== About this task ==
Once you find the line with "as [[st' tls]|]" in the entries below, return exactly every line from it through the line with "as (m & st_m".

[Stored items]
* * *
(** C8: A crash loses no synchronised write and leaves no half of one. The server
    starts with an empty log file and serves binary requests that are all logged: SET,
    PEXPIRE, INCRBY (by any number but -2^63, whose line the reader cannot negate)
    and QUOTA_INIT with a non-empty key, DEL, ROLLBACK with a
    non-empty key and identifier, COMMIT and IDEM_COMPLETE whose texts are moreover
    free of quotes, backslashes and newlines, IDEM_FAIL of the same kind with an empty
    message; all field lengths within the wire format. It appends their lines (with
    short writes and interruptions) and synchronises the file as its policy says and
    at timer ticks; it is killed during the append of the last line, which may have
    written any part of it. A crash leaves a prefix of the file with at least the
    synchronised bytes. Load that prefix from the store the run began with, the clock
    reading during each line what it read when the request was served (for another
    clock see [restart_any_clock] and [ttl_starts_again]): the result is exactly the
    store after the first [m] requests, for some [m] that counts every synchronised
    one: under the policy Always all acknowledged requests, otherwise those before the
    last tick. A line that was cut has no effect, or the whole effect of its request
    when only the newline is missing. *)
Theorem crash_recovery {S} {Store0 : Store S} (st st' : S) rs tls policy ops a op json script res a' f :
  Forall (fun p => wf_request p.2 /\ replayable p.2) rs ->
  run_logged binary_step st rs = Some (st', tls) ->
  tls.*2 = appended ops ++ [(op, json)] ->
  run_aof (OpenAof policy true "") ops = Some a ->
  AppendSync script a op json = (res, a') ->
  crash_file a' f ->
  exists m st_m, run_logged binary_step st (take m rs) = Some (st_m, take m tls) /\
    (Load (same_times tls) registrations false st (Readable f)).1 = st_m /\
    (safe_lines policy ops 0 0 <= m <= length rs)%nat /\
    (res = Some true -> policy = FP_Always -> m = length rs).
Proof.
  intros Hrs Hrun Htls Hops Happ (n & Hn & ->).
  destruct (run_aof_holds policy ops (OpenAof policy true "") [] 0 a) as [[Hp Ho Hb Hsafe] Hsl]; [|done|done|].
  { by constructor. }
  cbn [app length] in *. apply AppendSync_bytes in Happ as (Hp' & _ & k & Hb' & Ht & Hsy).
  rewrite Hb in Hb'. rewrite Hp in Hsy.
  destruct (run_replays binary_step _ rs [] st st' tls binary_step_replays Hrs Hrun) as [Hwf _].
  pose proof (run_cuts binary_step _ rs st st' tls binary_step_cuts Hrs Hrun) as Hcuts.
  assert (str_take n (file_bytes (writer_ a')) =
    str_take (Nat.min n (String.length (file_of (appended ops)) + k)) (file_of tls.*2)) as ->
    by (rewrite Htls, Hb'; apply crash_bytes).
  destruct (load_cut_file (fun i => same_times tls i 0%nat) tls.*2 0 st
    (Nat.min n (String.length (file_of (appended ops)) + k)) 0 0 Hwf Hcuts) as (m & Hload & Hm & Hj).
  destruct (replay_first_lines rs st st' tls m Hrs Hrun) as (st_m & Hrun_m & Hrep).
  exists m, st_m. split; [done|]. split; [by rewrite <- Hrep|].
  rewrite <- (run_logged_length _ _ _ _ _ binary_step_one Hrun), <- (length_fmap snd tls).
  rewrite Htls in Hj |- *. rewrite length_app in *. cbn [length] in *.
  pose proof (f_equal String.length Hb') as Hlen. rewrite str_length_app in Hlen.
  unfold aof_line in *. split; [split|].
  - apply Hj; [lia|]. rewrite take_app_le by done. pose proof (file_of_take (safe_lines policy ops 0 0) (appended ops)).
    destruct (bool_decide (res = Some true) && bool_decide (policy = FP_Always)); lia.
  - by rewrite Htls, length_app in Hm.
  - intros -> ->. change (bool_decide (Some true = Some true) && bool_decide (FP_Always = FP_Always)) with true in Hsy.
    rewrite Htls, length_app in Hm. cbn [length] in Hm. apply Nat.le_antisymm; [done|]. apply Hj; [done|].
    rewrite take_ge by (rewrite length_app; simpl; lia). rewrite file_of_app, str_length_app. cbn [file_of].
    rewrite str_app_nil_r. rewrite (Ht eq_refl) in Hlen.
    pose proof (f_equal String.length (Ht eq_refl)) as Hk. rewrite str_take_length in Hk. lia.
Qed.

(** A server that is killed while it writes the line of its third request. *)
Definition crash_lines : list aof_line :=
  [("SET", aof_set "k" "v" SC_IfAbsent 100); ("INCRBY", aof_incrby "counter" 1 0)].
Definition crash_ops : list aof_op := (fun l => OpAppend l [Wrote 4; Interrupted; Wrote 1000]) <$> crash_lines.

Lemma crash_recovery_witness :
  match run_logged (binary_step (Store0 := sample_ms)) sample_store sample_run,
        run_aof (OpenAof FP_Always true "") crash_ops with
  | Some (st', tls), Some a =>
      exists m st_m,
        run_logged (binary_step (Store0 := sample_ms)) sample_store (take m sample_run) = Some (st_m, take m tls) /\
        (Load (same_times tls) (registrations (Store0 := sample_ms)) false sample_store
           (Readable (file_bytes (writer_ (AppendSync [Wrote 9; WriteFailed] a "DEL" (aof_key "k")).2)))).1 = st_m /\
        (2 <= m <= 3)%nat
  | _, _ => False
  end.
Proof.
  destruct (run_logged (binary_step (Store0 := sample_ms)) sample_store sample_run)
    as [[st' tls]|] eqn:Hrun; [|vm_compute in Hrun; discriminate].
  destruct (run_aof (OpenAof FP_Always true "") crash_ops) as [a|] eqn:Ha; [|vm_compute in Ha; discriminate].
  assert (tls.*2 = appended crash_ops ++ [("DEL", aof_key "k")]) as Htls
    by (vm_compute in Hrun; injection Hrun as _ <-; reflexivity).
  destruct (crash_recovery (Store0 := sample_ms) sample_store st' sample_run tls FP_Always crash_ops a "DEL" (aof_key "k")
    [Wrote 9; WriteFailed] (AppendSync [Wrote 9; WriteFailed] a "DEL" (aof_key "k")).1
    (AppendSync [Wrote 9; WriteFailed] a "DEL" (aof_key "k")).2 (file_bytes (writer_ (AppendSync [Wrote 9; WriteFailed] a "DEL" (aof_key "k")).2)))
    as (m & st_m & H1 & H2 & H3 & _); [|exact Hrun|exact Htls|exact Ha|apply surjective_pairing| |].
  - repeat constructor; try (by vm_compute); by intros [=].
  - vm_compute in Ha. injection Ha as <-. exists 200%nat.
    split; [apply Nat.leb_le; vm_compute; reflexivity|vm_compute; reflexivity].
  - exists m, st_m. split; [exact H1|]. split; [exact H2|]. exact H3.
Defined.

(** The line behind a cut line is lost.  After a crash that left a part of a line,
    the restarted server appends to that part: its next write is acknowledged and
    synchronised, but the next start reads both as one line, rejects it, and the key
    is gone. *)
Theorem write_after_cut_line_lost :
  let store := memory_store length_hash in
  let killed := (AppendSync [Wrote 20; WriteFailed] (OpenAof FP_Always true "") "SET" (aof_set "a" "1" SC_Always 0)).2 in
  exists left a st,
    crash_file killed left /\
    AppendSync [Wrote 1000] (OpenAof FP_Always true left) "SET" (aof_set "b" "2" SC_Always 0) = (Some true, a) /\
    synced_ a = String.length (file_bytes (writer_ a)) /\
    Load (fun _ _ => 2000) (registrations (Store0 := store)) false init_store (Readable (file_bytes (writer_ a))) =
      (st, mkLoad true 0 1 "") /\
    (Get (Store := store) 2000 st "b").2 = None.
Proof.
  cbv zeta. do 3 eexists. split; [exists 20%nat; split; [apply Nat.leb_le; by vm_compute|by vm_compute]|]. split; [vm_compute; reflexivity|].
  split; [reflexivity|]. split; vm_compute; reflexivity.
Qed.
(* ===== verification/Main.v ===== *)
(** * The server program (server_main.cpp)

    [main] reads the options, restores the store from the log, opens the log for
    appending, serves until it is stopped, and closes the log.  The handlers that it
    gives to the server work on the shared store and append their lines; what
    [Append] answers is ignored, as in the code. *)
From S2P Require Import Prelude CStd HashTable Entry Store MemoryStore StoreWf KvStore KvTrace Purge Json StringBody Command KvOps CounterOps QuotaOps IdemOps Codec Processor Dispatcher Aof Replay Durable Restart Workers Config Http HttpService HttpApi HttpBinary Server.

(** [policy] in [main]. *)
Definition fsync_policy (fsync : string) : FsyncPolicy :=
  if bool_decide (fsync = "always") then FP_Always
  else if bool_decide (fsync = "no") then FP_No else FP_Everysec.

Section program.
Context {S : Type} `{!Store S}.

(** The store and the writer that the services share. *)
Record Running := mkRunning { rn_store : S; rn_aof : option Aof }.
Definition has_aof (rn : Running) : bool := match rn_aof rn with Some _ => true | None => false end.

(** The bytes behind which the writer appends; of a file that cannot be read only
    those that are appended. *)
Definition file_text (file : aof_file) : string :=
  match file with Readable bytes => bytes | Missing | Unreadable => "" end.

(** [main] up to the services.  [dirs]: the exception of [create_directories];
    [opened]: whether [open] succeeds.  The result of [Load] is only logged. *)
Definition start_server (c : ServerConfig) (clks : nat -> clock) (st0 : S) (dirs : option string)
    (file : aof_file) (opened : bool) : Running + string :=
  if bool_decide (sc_persistence c = "aof") then
    match dirs with
    | Some e => inr e
    | None =>
        inl (mkRunning (Load clks registrations false st0 file).1
               (Some (OpenAof (fsync_policy (sc_fsync c)) opened (file_text file))))
    end
  else inl (mkRunning st0 None).

(** The lines of a request, appended one by one; [scripts]: what [write] answers
    during each append.  The answers of the appends are collected. *)
Fixpoint append_lines (scripts : nat -> list write_result) (i : nat) (a : Aof) (ls : list aof_line) :
    Aof * list (option bool) :=
  match ls with
  | [] => (a, [])
  | (op, json) :: ls =>
      let '(r, a) := AppendSync (scripts i) a op json in
      let '(a, rs) := append_lines scripts (Datatypes.S i) a ls in (a, r :: rs)
  end.
Definition append_all_lines (scripts : nat -> list write_result) (a : option Aof) (ls : list aof_line) :
    option Aof * list (option bool) :=
  match a with
  | None => (None, [])
  | Some a => let '(a, rs) := append_lines scripts 0 a ls in (Some a, rs)
  end.

(** What the server calls: the binary handler, the HTTP handler, the timer. *)
Inductive server_event :=
| EvBinary (now : Z) (payload : string) (scripts : nat -> list write_result)
| EvHttp (clk : clock) (now_sec : Z) (request : HttpRequest) (scripts : nat -> list write_result)
| EvTimer (now : Z).

(** The new state, the answers of its appends, and the response; [None]: the
    processor reads beyond its payload. *)
Definition serve_event (rn : Running) (e : server_event) : option (Running * list (option bool)) :=
  match e with
  | EvBinary now payload scripts =>
      match Process now (has_aof rn) (rn_store rn) payload with
      | None => None
      | Some (st, ls, _) =>
          let '(a, rs) := append_all_lines scripts (rn_aof rn) ls in Some (mkRunning st a, rs)
      end
  | EvHttp clk now_sec request scripts =>
      let '(st, ls, _) := Handle clk now_sec (has_aof rn) (rn_store rn) request in
      let '(a, rs) := append_all_lines scripts (rn_aof rn) ls in Some (mkRunning st a, rs)
  | EvTimer now =>
      let a := Fsync <$> rn_aof rn in
      Some (mkRunning (PurgeExpired now (rn_store rn) 50).1 a, [])
  end.

Fixpoint serve_events (rn : Running) (es : list server_event) : option (Running * list (option bool)) :=
  match es with
  | [] => Some (rn, [])
  | e :: es =>
      match serve_event rn e with
      | None => None
      | Some (rn, rs) =>
          match serve_events rn es with Some (rn, rs') => Some (rn, rs ++ rs') | None => None end
      end
  end.

(** The end of [main]. *)
Definition stop_server (rn : Running) : Running := mkRunning (rn_store rn) (CloseSync <$> rn_aof rn).

(** How the program ends: with an exit status and what it prints on which stream, or
    by [std::terminate]. *)
Inductive exit := Exit (status : Z) (out err : string) | Terminated.

(** How [server.Run()] ends: it returns, or it throws before a worker runs (a listening
    socket or an event loop cannot be created), or the first worker throws. *)
Inductive run_outcome := Returns | StartThrows (error : string) | FirstWorkerThrows (error : string).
* * *
== Your solution ==
    as [[st' tls]|] eqn:Hrun; [|vm_compute in Hrun; discriminate].
  destruct (run_aof (OpenAof FP_Always true "") crash_ops) as [a|] eqn:Ha; [|vm_compute in Ha; discriminate].
  assert (tls.*2 = appended crash_ops ++ [("DEL", aof_key "k")]) as Htls
    by (vm_compute in Hrun; injection Hrun as _ <-; reflexivity).
  destruct (crash_recovery (Store0 := sample_ms) sample_store st' sample_run tls FP_Always crash_ops a "DEL" (aof_key "k")
    [Wrote 9; WriteFailed] (AppendSync [Wrote 9; WriteFailed] a "DEL" (aof_key "k")).1
    (AppendSync [Wrote 9; WriteFailed] a "DEL" (aof_key "k")).2 (file_bytes (writer_ (AppendSync [Wrote 9; WriteFailed] a "DEL" (aof_key "k")).2)))
    as (m & st_m & H1 & H2 & H3 & _); [|exact Hrun|exact Htls|exact Ha|apply surjective_pairing| |].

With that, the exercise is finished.